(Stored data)
(* ===== verification/GoCrypto.v ===== *)
(** * Hash functions

    [crypto.Hash] values with their sizes, SHA-1 and SHA-256 as executable
    functions ([crypto/sha1], [crypto/sha256]), and the interface [GoCrypto]
    through which the attestation code uses the hash registry: which hash
    functions are linked into the binary and what they compute.  The theorems
    of the other files are proved for every implementation of the interface;
    [sha_crypto] is the implementation the concrete evaluations use. *)
From S2P Require Import Prelude GoBytes.

(** ** SHA-1 and SHA-256 (FIPS 180-4) *)
Module Sha.
(** 32-bit words. *)
Definition add32 (x y : Z) : Z := Z.land (x + y) 0xffffffff.
Definition rotl (n x : Z) : Z :=
  Z.lor (Z.land (Z.shiftl x n) 0xffffffff) (Z.shiftr x (32 - n)).
Definition rotr (n x : Z) : Z := rotl (32 - n) x.
Definition not32 (x : Z) : Z := Z.lxor x 0xffffffff.
Definition xor3 (x y z : Z) : Z := Z.lxor x (Z.lxor y z).
Definition Ch (x y z : Z) : Z := Z.lxor (Z.land x y) (Z.land (not32 x) z).
Definition Maj (x y z : Z) : Z := xor3 (Z.land x y) (Z.land x z) (Z.land y z).

(** Padding of both functions: 0x80, zeros up to 56 modulo 64, bit length. *)
Definition pad (m : bytes) : bytes :=
  m ++ [Byte.x80] ++ replicate (Z.to_nat ((55 - zlen m) mod 64)) Byte.x00
    ++ be_bytes 8 (8 * zlen m).

Fixpoint words (n : nat) (b : bytes) : list Z :=
  match n with
  | O => []
  | S n => be_uint (take 4 b) :: words n (drop 4 b)
  end.

Fixpoint blocks (fuel : nat) (b : bytes) : list (list Z) :=
  match fuel, b with
  | S f, _ :: _ => words 16 (take 64 b) :: blocks f (drop 64 b)
  | _, _ => []
  end.

(** The message schedule, latest word first. *)
Fixpoint expand (next : list Z → Z) (n : nat) (ws : list Z) : list Z :=
  match n with
  | O => ws
  | S n => expand next n (next ws :: ws)
  end.
Definition w (ws : list Z) (back : nat) : Z := nth (back - 1) ws 0.

Record st1 := St1 { a1 : Z; b1 : Z; c1 : Z; d1 : Z; e1 : Z }.

Definition f1 (t : nat) (b c d : Z) : Z * Z :=
  if Nat.ltb t 20 then (Ch b c d, 0x5a827999)
  else if Nat.ltb t 40 then (xor3 b c d, 0x6ed9eba1)
  else if Nat.ltb t 60 then (Maj b c d, 0x8f1bbcdc)
  else (xor3 b c d, 0xca62c1d6).

Fixpoint rounds1 (t : nat) (ws : list Z) (s : st1) : st1 :=
  match ws with
  | [] => s
  | wt :: ws =>
      let '(f, k) := f1 t (b1 s) (c1 s) (d1 s) in
      let tmp := add32 (rotl 5 (a1 s)) (add32 f (add32 (e1 s) (add32 k wt))) in
      rounds1 (S t) ws (St1 tmp (a1 s) (rotl 30 (b1 s)) (c1 s) (d1 s))
  end.

Definition block1 (s : st1) (blk : list Z) : st1 :=
  let ws := reverse (expand
    (λ ws, rotl 1 (Z.lxor (w ws 3) (xor3 (w ws 8) (w ws 14) (w ws 16)))) 64 (reverse blk)) in
  let r := rounds1 0 ws s in
  St1 (add32 (a1 s) (a1 r)) (add32 (b1 s) (b1 r)) (add32 (c1 s) (c1 r))
      (add32 (d1 s) (d1 r)) (add32 (e1 s) (e1 r)).

Definition sha1 (m : bytes) : bytes :=
  let p := pad m in
  let s := foldl block1 (St1 0x67452301 0xefcdab89 0x98badcfe 0x10325476 0xc3d2e1f0)
             (blocks (length p) p) in
  be_bytes 4 (a1 s) ++ be_bytes 4 (b1 s) ++ be_bytes 4 (c1 s) ++ be_bytes 4 (d1 s)
    ++ be_bytes 4 (e1 s).

Record st2 := St2 { a2 : Z; b2 : Z; c2 : Z; d2 : Z; e2 : Z; f2 : Z; g2 : Z; h2 : Z }.

(** The constants: the first 32 bits of the fractional parts of the square
    and cube roots of the first primes. *)
Definition primes (n : nat) : list Z :=
  filter (λ p, forallb (λ q, negb (p mod q =? 0)) (filter (λ q, q * q ≤ p) (seqZ 2 (p - 2))) = true)
    (take n (seqZ 2 400)).
(** The bits of the cube root of [x] from [2 ^ n] down. *)
Fixpoint cube_root (n : nat) (x root : Z) : Z :=
  match n with
  | O => root
  | S m =>
      let next := root + 2 ^ Z.of_nat m in
      cube_root m x (if next * next * next <=? x then next else root)
  end.
Definition root3 (p : Z) : Z := cube_root 36 (p * 2 ^ 96) 0 mod 2 ^ 32.
Definition root2 (p : Z) : Z := Z.sqrt (p * 2 ^ 64) mod 2 ^ 32.
Definition K256 : list Z := Eval vm_compute in root3 <$> take 64 (primes 400).
Definition H256 : st2 := Eval vm_compute in
  match root2 <$> take 8 (primes 400) with
  | [a; b; c; d; e; f; g; h] => St2 a b c d e f g h
  | _ => St2 0 0 0 0 0 0 0 0
  end.

Fixpoint rounds2 (kws : list (Z * Z)) (s : st2) : st2 :=
  match kws with
  | [] => s
  | (k, wt) :: kws =>
      let S1 := xor3 (rotr 6 (e2 s)) (rotr 11 (e2 s)) (rotr 25 (e2 s)) in
      let t1 := add32 (h2 s) (add32 S1 (add32 (Ch (e2 s) (f2 s) (g2 s)) (add32 k wt))) in
      let S0 := xor3 (rotr 2 (a2 s)) (rotr 13 (a2 s)) (rotr 22 (a2 s)) in
      let t2 := add32 S0 (Maj (a2 s) (b2 s) (c2 s)) in
      rounds2 kws (St2 (add32 t1 t2) (a2 s) (b2 s) (c2 s) (add32 (d2 s) t1)
                     (e2 s) (f2 s) (g2 s))
  end.

Definition next256 (ws : list Z) : Z :=
  let x := w ws 15 in
  let y := w ws 2 in
  add32 (xor3 (rotr 17 y) (rotr 19 y) (Z.shiftr y 10))
    (add32 (w ws 7) (add32 (xor3 (rotr 7 x) (rotr 18 x) (Z.shiftr x 3)) (w ws 16))).

Definition block2 (s : st2) (blk : list Z) : st2 :=
  let ws := reverse (expand next256 48 (reverse blk)) in
  let r := rounds2 (zip K256 ws) s in
  St2 (add32 (a2 s) (a2 r)) (add32 (b2 s) (b2 r)) (add32 (c2 s) (c2 r)) (add32 (d2 s) (d2 r))
      (add32 (e2 s) (e2 r)) (add32 (f2 s) (f2 r)) (add32 (g2 s) (g2 r)) (add32 (h2 s) (h2 r)).

Definition sha256 (m : bytes) : bytes :=
  let p := pad m in
  let s := foldl block2 H256 (blocks (length p) p) in
  be_bytes 4 (a2 s) ++ be_bytes 4 (b2 s) ++ be_bytes 4 (c2 s) ++ be_bytes 4 (d2 s)
    ++ be_bytes 4 (e2 s) ++ be_bytes 4 (f2 s) ++ be_bytes 4 (g2 s) ++ be_bytes 4 (h2 s).

Lemma length_sha1 m : length (sha1 m) = 20%nat.
Proof. unfold sha1. cbv zeta. by rewrite !length_app, !length_be_bytes. Qed.
Lemma length_sha256 m : length (sha256 m) = 32%nat.
Proof. unfold sha256. cbv zeta. by rewrite !length_app, !length_be_bytes. Qed.

(** The test vectors of FIPS 180-4 for "abc" and for the empty message. *)
Example sha1_abc : sha1 (str "abc") =
  be_bytes 20 0xa9993e364706816aba3e25717850c26c9cd0d89d.
Proof. vm_compute. reflexivity. Qed.
Example sha1_empty : sha1 [] = be_bytes 20 0xda39a3ee5e6b4b0d3255bfef95601890afd80709.
Proof. vm_compute. reflexivity. Qed.
Example sha256_abc : sha256 (str "abc") =
  be_bytes 32 0xba7816bf8f01cfea414140de5dae2223b00361a396177a9cb410ff61f20015ad.
Proof. vm_compute. reflexivity. Qed.
Example sha256_two_blocks :
  sha256 (str "abcdbcdecdefdefgefghfghighijhijkijkljklmklmnlmnomnopnopq") =
  be_bytes 32 0x248d6a61d20638b8e5c026930c3e6039a33ce45964ff2167f6ecedd419db06c1.
Proof. vm_compute. reflexivity. Qed.
End Sha.

(** ** [crypto.Hash] *)

Definition crypto_SHA1 : Z := 3.
Definition crypto_SHA256 : Z := 5.

(** Digest sizes of the [crypto] package; [Size] panics on any other value. *)
Definition digestSizes : list (Z * Z) :=
  [(1, 16); (2, 16); (3, 20); (4, 28); (5, 32); (6, 48); (7, 64); (8, 36); (9, 20);
   (10, 28); (11, 32); (12, 48); (13, 64); (14, 28); (15, 32); (16, 32); (17, 32);
   (18, 48); (19, 64)].

Definition hash_size (h : Z) : option Z := assoc h digestSizes.
#[global] Arguments hash_size : simpl never.

(** What the code relies on: SHA-1 and SHA-256 are linked in, a hash function
    that is available has a size, and its sums have that size. *)
Class GoCrypto := {
  hash_available : Z → bool;
  hash_sum : Z → bytes → bytes;
  sha1_available : hash_available crypto_SHA1 = true;
  sha256_available : hash_available crypto_SHA256 = true;
  available_size h : hash_available h = true → is_Some (hash_size h);
  length_hash_sum h m sz :
    hash_available h = true → hash_size h = Some sz → zlen (hash_sum h m) = sz;
}.
#[export] Hint Resolve sha1_available sha256_available : go.

Section Hash.
Context `{GoCrypto}.

(** [h.New()] and [h.Size()], with their panics. *)
Definition hash_New (h : Z) : res error () :=
  if hash_available h then Ok tt
  else Panic "crypto: requested hash function is unavailable".
Definition hash_Size (h : Z) : res error Z :=
  match hash_size h with
  | Some sz => Ok sz
  | None => Panic "crypto: Size of unknown hash function"
  end.
Definition sha1_Sum (m : bytes) : bytes := hash_sum crypto_SHA1 m.
Definition sha256_Sum256 (m : bytes) : bytes := hash_sum crypto_SHA256 m.

Lemma hash_size_pos h sz : hash_size h = Some sz → 0 < sz.
Proof.
  unfold hash_size. intros E%assoc_Some_In.
  assert (Forall (λ p, 0 < p.2) digestSizes) as F by (repeat constructor).
  by rewrite Forall_forall in F; apply (F _ E).
Qed.

Lemma zlen_sha1 m : zlen (sha1_Sum m) = 20.
Proof. by apply length_hash_sum; auto with go. Qed.
Lemma zlen_sha256 m : zlen (sha256_Sum256 m) = 32.
Proof. by apply length_hash_sum; auto with go. Qed.

Lemma hash_New_ok h : hash_available h = true → hash_New h = Ok tt.
Proof. unfold hash_New. by intros ->. Qed.

Lemma hash_sum_nonempty h m : hash_available h = true → hash_sum h m ≠ [].
Proof.
  intros Ha. destruct (available_size h Ha) as [sz Hsz].
  pose proof (hash_size_pos h sz Hsz). pose proof (length_hash_sum h m sz Ha Hsz) as Hl.
  intros E. rewrite E in Hl. unfold zlen in Hl. cbn in Hl. lia.
Qed.
End Hash.

(** The executable implementation: only SHA-1 and SHA-256 are linked in. *)
Program Definition sha_crypto : GoCrypto := {|
  hash_available h := (h =? crypto_SHA1) || (h =? crypto_SHA256);
  hash_sum h m := if h =? crypto_SHA1 then Sha.sha1 m else Sha.sha256 m;
|}.
Next Obligation. reflexivity. Qed.
Next Obligation. reflexivity. Qed.
Next Obligation.
  intros h. unfold crypto_SHA1, crypto_SHA256. cbn beta.
  destruct (Z.eqb_spec h 3) as [->|]; [by eexists|].
  destruct (Z.eqb_spec h 5) as [->|]; [by eexists|done].
Qed.
Next Obligation.
  intros h m sz. unfold crypto_SHA1, crypto_SHA256. cbn beta. unfold zlen.
  destruct (Z.eqb_spec h 3) as [->|].
  { intros _ [= <-]. by rewrite Sha.length_sha1. }
  destruct (Z.eqb_spec h 5) as [->|]; [|done].
  intros _ [= <-]. by rewrite Sha.length_sha256.
Qed.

● Exercise requirements
Show a copy of each line from the records above in which the string "rotr" occurs.

● Answer to this exercise
Definition rotr (n x : Z) : Z := rotl (32 - n) x.
      let S1 := xor3 (rotr 6 (e2 s)) (rotr 11 (e2 s)) (rotr 25 (e2 s)) in
      let S0 := xor3 (rotr 2 (a2 s)) (rotr 13 (a2 s)) (rotr 22 (a2 s)) in
  add32 (xor3 (rotr 17 y) (rotr 19 y) (Z.shiftr y 10))
    (add32 (w ws 7) (add32 (xor3 (rotr 7 x) (rotr 18 x) (Z.shiftr x 3)) (w ws 16))).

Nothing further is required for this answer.